= Goal of the exercise =
Print out the records that follow, exactly and completely.

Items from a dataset

Lemma reads_request : request_reads read_request (λ r bs, request_wf r ∧ bs = request_bytes r).
Proof.
  eapply reads_ext; [|eapply (reads_bind _ _ _ _ _ (λ h r bs,
    request_wf r ∧ [VERSION; command h; 0; addr_type h] ++ bs = request_bytes r)); [apply reads_head|intros h b0 _; clear b0]].
  { intros r bs _. split.
    - by intros (h & b1 & b2 & -> & [? <-] & ->).
    - intros [Hwf ->]. assert (∃ c t b, request_bytes r = [VERSION; c; 0; t] ++ b) as (c & t & b & E).
      { destruct r as [[| |]|[| |]]; simpl; eauto. }
      exists {| command := c; addr_type := t |}, [VERSION; c; 0; t], b. rewrite E. by split_and!. }
  destruct h as [cmd t]. cbn [command addr_type].
  destruct (cmd =? CMD_CONNECT) eqn:Hc; [|destruct (cmd =? CMD_UDP_ASSOCIATE) eqn:Hu]; bool_to_prop; subst.
  - eapply reads_ext; [|eapply (reads_bind _ _ _ _ _ (λ ep r bs,
      bs = [] ∧ ∃ t, r = Connect t ∧ ep = endpoint_from_target t ∧ Target.target_valid t)); [apply reads_endpoint|intros ep b0 _; clear b0]].
    + intros r bs _. split.
      * intros (ep & b1 & b2 & [Hwf Hb] & (-> & tg & -> & -> & Hv) & ->). rewrite endpoint_from_target_wf in Hwf by done.
        split; [done|]. simpl. by rewrite Hb, app_nil_r.
      * intros [Hwf Hb]. destruct r as [tg|ep]; simplify_eq/=. destruct Hwf as [Hwf Hv].
        exists (endpoint_from_target tg), bs, []. rewrite endpoint_from_target_wf, app_nil_r by done. naive_solver.
    + destruct (target_from_endpoint ep) as [tg|e|] eqn:Ht.
      * apply target_from_endpoint_Ok in Ht as [-> Hv]. eapply reads_ext; [|apply reads_ret; auto with socks].
        intros r bs _. split; [naive_solver|]. intros (-> & t' & -> & Heq & _). by destruct tg, t'; simplify_eq/=.
      * eapply reads_ext; [|apply reads_reject; auto with socks]. intros r bs _. split; [done|].
        intros (-> & t' & -> & -> & Hv). by rewrite (proj2 (target_from_endpoint_Ok _ t')) in Ht.
      * by apply target_from_endpoint_no_panic in Ht.
  - eapply reads_ext; [|eapply (reads_bind _ _ _ _ _ (λ ep r bs,
      bs = [] ∧ r = UdpAssociate ep ∧ validate_udp_associate_endpoint ep = Ok tt)); [apply reads_endpoint|intros ep b0 _; clear b0]].
    + intros r bs _. split.
      * intros (ep & b1 & b2 & [Hwf Hb] & (-> & -> & Hv) & ->). split; [done|]. simpl. by rewrite Hb, app_nil_r.
      * intros [Hwf Hb]. destruct r as [tg|ep]; simplify_eq/=. exists ep, bs, []. rewrite app_nil_r. naive_solver.
    + destruct (validate_udp_associate_endpoint ep) as [[]|e|] eqn:Hv.
      * eapply reads_ext; [|apply reads_ret; auto with socks]. naive_solver.
      * eapply reads_ext; [|apply reads_reject; auto with socks]. naive_solver.
      * assert (validate_udp_associate_endpoint ep ≠ Panic) by
          (unfold validate_udp_associate_endpoint, validate_domain; no_panic). done.
  - eapply reads_ext; [|apply reads_reject, send_reply_answers; set_solver]. intros r bs _. split; [done|].
    intros [_ Heq]. destruct r as [[| |]|[| |]]; simpl in Heq; injection Heq as ? _; done.
Qed.

(** A greeting that offers no authentication among its methods (section 3). *)
Definition greeting_bytes (methods : Bytes) : Bytes := [VERSION; zlen methods] ++ methods.
Definition greeting_ok (methods : Bytes) : Prop :=
  (1 ≤ length methods ≤ 255)%nat ∧ METHOD_NO_AUTH ∈ methods.

Lemma reads_same {A} R k (m m' : hs SocksError A) L : (∀ c, m c = m' c) → reads R k m L → reads R k m' L.
Proof. intros Hm [Hd H]. split; [done|]. intros c. rewrite <- Hm. apply H. Qed.

Lemma reads_byte R k (m : hs SocksError Bytes) :
  R [] → reads R k m (exactly 1) →
  reads R k (let* b := m in hret (match b with [x] => Ok x | _ => Panic end)) (λ b bs, bs = [b]).
Proof.
  intros HR Hm. eapply reads_ext; [|eapply (reads_bind _ _ _ _ _ (λ a b bs, a = [b] ∧ bs = [])); [exact Hm|intros a bs [-> Hl]]].
  - intros b bs _. split; [by intros (a & b1 & b2 & [-> _] & [-> ->] & ->)|]. intros ->. by exists [b], [b], [].
  - destruct bs as [|x [|]]; [done| |done]. eapply reads_ext; [|by apply reads_ret]. naive_solver.
Qed.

= Worked solution =
Lemma reads_request : request_reads read_request (λ r bs, request_wf r ∧ bs = request_bytes r).
Proof.
  eapply reads_ext; [|eapply (reads_bind _ _ _ _ _ (λ h r bs,
    request_wf r ∧ [VERSION; command h; 0; addr_type h] ++ bs = request_bytes r)); [apply reads_head|intros h b0 _; clear b0]].
  { intros r bs _. split.
    - by intros (h & b1 & b2 & -> & [? <-] & ->).
    - intros [Hwf ->]. assert (∃ c t b, request_bytes r = [VERSION; c; 0; t] ++ b) as (c & t & b & E).
      { destruct r as [[| |]|[| |]]; simpl; eauto. }
      exists {| command := c; addr_type := t |}, [VERSION; c; 0; t], b. rewrite E. by split_and!. }
  destruct h as [cmd t]. cbn [command addr_type].
  destruct (cmd =? CMD_CONNECT) eqn:Hc; [|destruct (cmd =? CMD_UDP_ASSOCIATE) eqn:Hu]; bool_to_prop; subst.
  - eapply reads_ext; [|eapply (reads_bind _ _ _ _ _ (λ ep r bs,
      bs = [] ∧ ∃ t, r = Connect t ∧ ep = endpoint_from_target t ∧ Target.target_valid t)); [apply reads_endpoint|intros ep b0 _; clear b0]].
    + intros r bs _. split.
      * intros (ep & b1 & b2 & [Hwf Hb] & (-> & tg & -> & -> & Hv) & ->). rewrite endpoint_from_target_wf in Hwf by done.
        split; [done|]. simpl. by rewrite Hb, app_nil_r.
      * intros [Hwf Hb]. destruct r as [tg|ep]; simplify_eq/=. destruct Hwf as [Hwf Hv].
        exists (endpoint_from_target tg), bs, []. rewrite endpoint_from_target_wf, app_nil_r by done. naive_solver.
    + destruct (target_from_endpoint ep) as [tg|e|] eqn:Ht.
      * apply target_from_endpoint_Ok in Ht as [-> Hv]. eapply reads_ext; [|apply reads_ret; auto with socks].
        intros r bs _. split; [naive_solver|]. intros (-> & t' & -> & Heq & _). by destruct tg, t'; simplify_eq/=.
      * eapply reads_ext; [|apply reads_reject; auto with socks]. intros r bs _. split; [done|].
        intros (-> & t' & -> & -> & Hv). by rewrite (proj2 (target_from_endpoint_Ok _ t')) in Ht.
      * by apply target_from_endpoint_no_panic in Ht.
  - eapply reads_ext; [|eapply (reads_bind _ _ _ _ _ (λ ep r bs,
      bs = [] ∧ r = UdpAssociate ep ∧ validate_udp_associate_endpoint ep = Ok tt)); [apply reads_endpoint|intros ep b0 _; clear b0]].
    + intros r bs _. split.
      * intros (ep & b1 & b2 & [Hwf Hb] & (-> & -> & Hv) & ->). split; [done|]. simpl. by rewrite Hb, app_nil_r.
      * intros [Hwf Hb]. destruct r as [tg|ep]; simplify_eq/=. exists ep, bs, []. rewrite app_nil_r. naive_solver.
    + destruct (validate_udp_associate_endpoint ep) as [[]|e|] eqn:Hv.
      * eapply reads_ext; [|apply reads_ret; auto with socks]. naive_solver.
      * eapply reads_ext; [|apply reads_reject; auto with socks]. naive_solver.
      * assert (validate_udp_associate_endpoint ep ≠ Panic) by
          (unfold validate_udp_associate_endpoint, validate_domain; no_panic). done.
  - eapply reads_ext; [|apply reads_reject, send_reply_answers; set_solver]. intros r bs _. split; [done|].
    intros [_ Heq]. destruct r as [[| |]|[| |]]; simpl in Heq; injection Heq as ? _; done.
Qed.

(** A greeting that offers no authentication among its methods (section 3). *)
Definition greeting_bytes (methods : Bytes) : Bytes := [VERSION; zlen methods] ++ methods.
Definition greeting_ok (methods : Bytes) : Prop :=
  (1 ≤ length methods ≤ 255)%nat ∧ METHOD_NO_AUTH ∈ methods.

Lemma reads_same {A} R k (m m' : hs SocksError A) L : (∀ c, m c = m' c) → reads R k m L → reads R k m' L.
Proof. intros Hm [Hd H]. split; [done|]. intros c. rewrite <- Hm. apply H. Qed.

Lemma reads_byte R k (m : hs SocksError Bytes) :
  R [] → reads R k m (exactly 1) →
  reads R k (let* b := m in hret (match b with [x] => Ok x | _ => Panic end)) (λ b bs, bs = [b]).
Proof.
  intros HR Hm. eapply reads_ext; [|eapply (reads_bind _ _ _ _ _ (λ a b bs, a = [b] ∧ bs = [])); [exact Hm|intros a bs [-> Hl]]].
  - intros b bs _. split; [by intros (a & b1 & b2 & [-> _] & [-> ->] & ->)|]. intros ->. by exists [b], [b], [].
  - destruct bs as [|x [|]]; [done| |done]. eapply reads_ext; [|by apply reads_ret]. naive_solver.
Qed.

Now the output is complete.